Albion’s production of “Mary Poppins” ‘practically perfect in every way’
Feb 05, 2019 03:40PM
● By Julie Slama
Albion Middle School students performed “Practically Perfect” in their January production of “Mary Poppins Jr.” (Julie Slama/City Journals)
By Julie Slama | [email protected]
One of Mary Poppins’ most familiar quotes is “In every job that must be done, there is an element of fun.”
That may be true for the 120 Albion Middle School students who recently took part in this school year’s musical, “Mary Poppins Jr.”
“(I hope they gained) an enjoyment of musicals, a sense that they can do something bigger than themselves, an outlet to make friends, an understanding that hard work can be fun,” said Jenni Perkins, who directed the show along with Taylor Rowley and Alison Keddington. “I really want them to know that they can do hard things if they put their mind to it.”
Memorizing their lines, knowing their places on stage and learning the songs began after the auditions in October. Students were in rehearsals four hours weekly after school through December and increased those practices to eight hours per week in January, before the show was performed Jan. 24, 25, 28 and 29.

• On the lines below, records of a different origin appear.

(** [lifecycle id cmd st reply st']: a command about [id] may take the status [st]
    to [st'] with this reply. *)
Inductive lifecycle (id : ServiceId)
  : SupervisorCommand -> ServiceStatus -> result unit string -> ServiceStatus -> Prop :=
| lc_start_ok st pid :
    startable st = true -> lifecycle id (Start id) st (Ok tt) (Running pid)
| lc_start_failed st err :
    startable st = true -> lifecycle id (Start id) st (Err err) (Failed err)
| lc_start_refused st err :
    startable st = false -> lifecycle id (Start id) st (Err err) st
| lc_stop_ok st :
    stoppable st = true -> lifecycle id (Stop id) st (Ok tt) Stopped
| lc_stop_failed st err :
    stoppable st = true -> lifecycle id (Stop id) st (Err err) st
| lc_stop_refused st err :
    stoppable st = false -> lifecycle id (Stop id) st (Err err) st
| lc_restart_stopped st r st' :
    startable st = true -> lifecycle id (Start id) st r st' ->
    lifecycle id (Restart id) st r st'
| lc_restart_running pid r r' st' st'' :
    lifecycle id (Stop id) (Running pid) r st' -> lifecycle id (Start id) st' r' st'' ->
    lifecycle id (Restart id) (Running pid) r' st''
| lc_restart_refused st err :
    startable st = false -> is_running_status (Some st) = false ->
    lifecycle id (Restart id) st (Err err) st.

Definition target (cmd : SupervisorCommand) : option ServiceId :=
  match cmd with Start id | Stop id | Restart id => Some id | Status => None end.

Section Theory.
Context `{X : Ext} {S : Type} `{!ManagedService S}.
Implicit Types (s : Supervisor S) (e : Env) (id : ServiceId).

(** At rest: both maps have the registered ids for keys, and no service is
    half-started. *)
Record wf s : Prop := {
  wf_dom : dom (services s) = dom (statuses s);
  wf_rest id : statuses s !! id <> Some Starting;
}.

(** [s'] differs from [s] at [id] only. *)
Definition only_at id s s' : Prop :=
  (forall id', id' <> id ->
     services s' !! id' = services s !! id' /\ statuses s' !! id' = statuses s !! id')
  /\ dom (services s') = dom (services s)
  /\ channel_buffer s' = channel_buffer s.

Lemma only_at_refl id s : only_at id s s.
Proof. by repeat split. Qed.

Lemma only_at_trans id s1 s2 s3 : only_at id s1 s2 -> only_at id s2 s3 -> only_at id s1 s3.
Proof.
  intros (H1 & D1 & B1) (H2 & D2 & B2). repeat split.
  - etrans; [by apply H2|]. by apply H1.
  - etrans; [by apply H2|]. by apply H1.
  - congruence.
  - congruence.
Qed.

Lemma only_at_status id st s : only_at id s (set_status id st s).
Proof. repeat split; cbn; by rewrite ?lookup_insert_ne. Qed.

Lemma only_at_service id svc s :
  is_Some (services s !! id) -> only_at id s (set_service id svc s).
Proof.
  intros Hs. repeat split; cbn; rewrite ?lookup_insert_ne by done; [done..|].
  apply elem_of_dom in Hs. rewrite dom_insert_L. set_solver.
Qed.

Lemma wf_lookup s id :
  wf s -> is_Some (services s !! id) <-> is_Some (statuses s !! id).
Proof. intros [D _]. by rewrite <- !elem_of_dom, D. Qed.

Lemma wf_new : wf new.
Proof. split; [done|]. intros id. unfold new. cbn [statuses]. by rewrite lookup_empty. Qed.

Lemma wf_set_status s id st :
  wf s -> is_Some (statuses s !! id) -> st <> Starting -> wf (set_status id st s).
Proof.
  intros [D R] Hs Hst. split; cbn.
  - apply elem_of_dom in Hs. rewrite dom_insert_L. set_solver.
  - intros id'. rewrite lookup_insert. case_decide; [congruence|apply R].
Qed.

Lemma wf_register id svc b s : wf s -> wf (register id svc b s).
Proof.
  intros [D R]. split; cbn.
  - by rewrite !dom_insert_L, D.
  - intros id'. rewrite lookup_insert. case_decide; [by destruct b|apply R].
Qed.

(** What one run of a handler promises about the status of [id]. *)
Definition steps id (cmd : SupervisorCommand) s (out : result unit string * Supervisor S * Env)
  : Prop :=
  let '(r, s', _) := out in
  wf s' /\ only_at id s s' /\
  forall st, statuses s !! id = Some st ->
  exists st', statuses s' !! id = Some st' /\ lifecycle id cmd st r st'.

Lemma set_set_status id st st' (s : Supervisor S) :
  set_status id st (set_status id st' s) = set_status id st s.
Proof. unfold set_status. cbn. by rewrite insert_insert_eq. Qed.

The leads included eighth-grader Rya Layton as Mary Poppins, eighth-grader Sam Ranck as Bert, eighth-grader Connor Poulsen as George Banks, eighth-grader Jade Smith as Winifred Banks, sixth-grader Eddie Gardner as Michael Banks and sixth-grader Marley Sokia as Jane Banks.
The choreography was directed by Sofia Waugh and costumes were created by Emalee Brown.
While students pitched in to help the stage crew with moving props on and off stage, it was up to the crew to help with lights and other technical parts of the show. Perkins credits her “amazing sister” for painting the backdrops and said many props came from Canyons School District’s theater warehouse.
Perkins, who has directed the school musicals the past eight seasons, said students were able to use practical applications of what they learned in all of their math, science, English-language arts and history classes in a performing arts situation as well as other skills.
“They are learning a lot about teamwork; every person has to know and do their part every time or it just doesn’t work. They are learning responsibility as they have 100-plus other students counting on them,” she said. “It’s an opportunity for students to be part of a team, where truly every person matters.”
The musical was open to all students, not just those involved in music and theater.
“The arts, in general, are vital to developing a well-rounded student,” Perkins said. “Arts education gives students a chance to share part of who they are through whatever outlet they are using. They have to put a piece of themselves out there for others to see as they perform or share their talents. It’s a vulnerable place to be in where you could have people being critical of your work, but it makes you stronger as a person. Every student that sets foot on our stage, be it for the musical, for band, orchestra, choir or dance, they are sharing themselves with the world. To do that in a setting like an arts class can help them to build resiliency in their life moving forward. It gives them an outlet for creativity and for showing everyone who they are and who they can be.”
Those talents were extended to Quail Hollow students as they were given a matinee performance Jan. 22.
Perkins appreciates the musical’s message and hopes students learn from it.
“Sometimes things aren’t going right and you have control to make those changes ‘if you let it,’” she said. “We want our students to know they have that power within themselves to make their situation better.”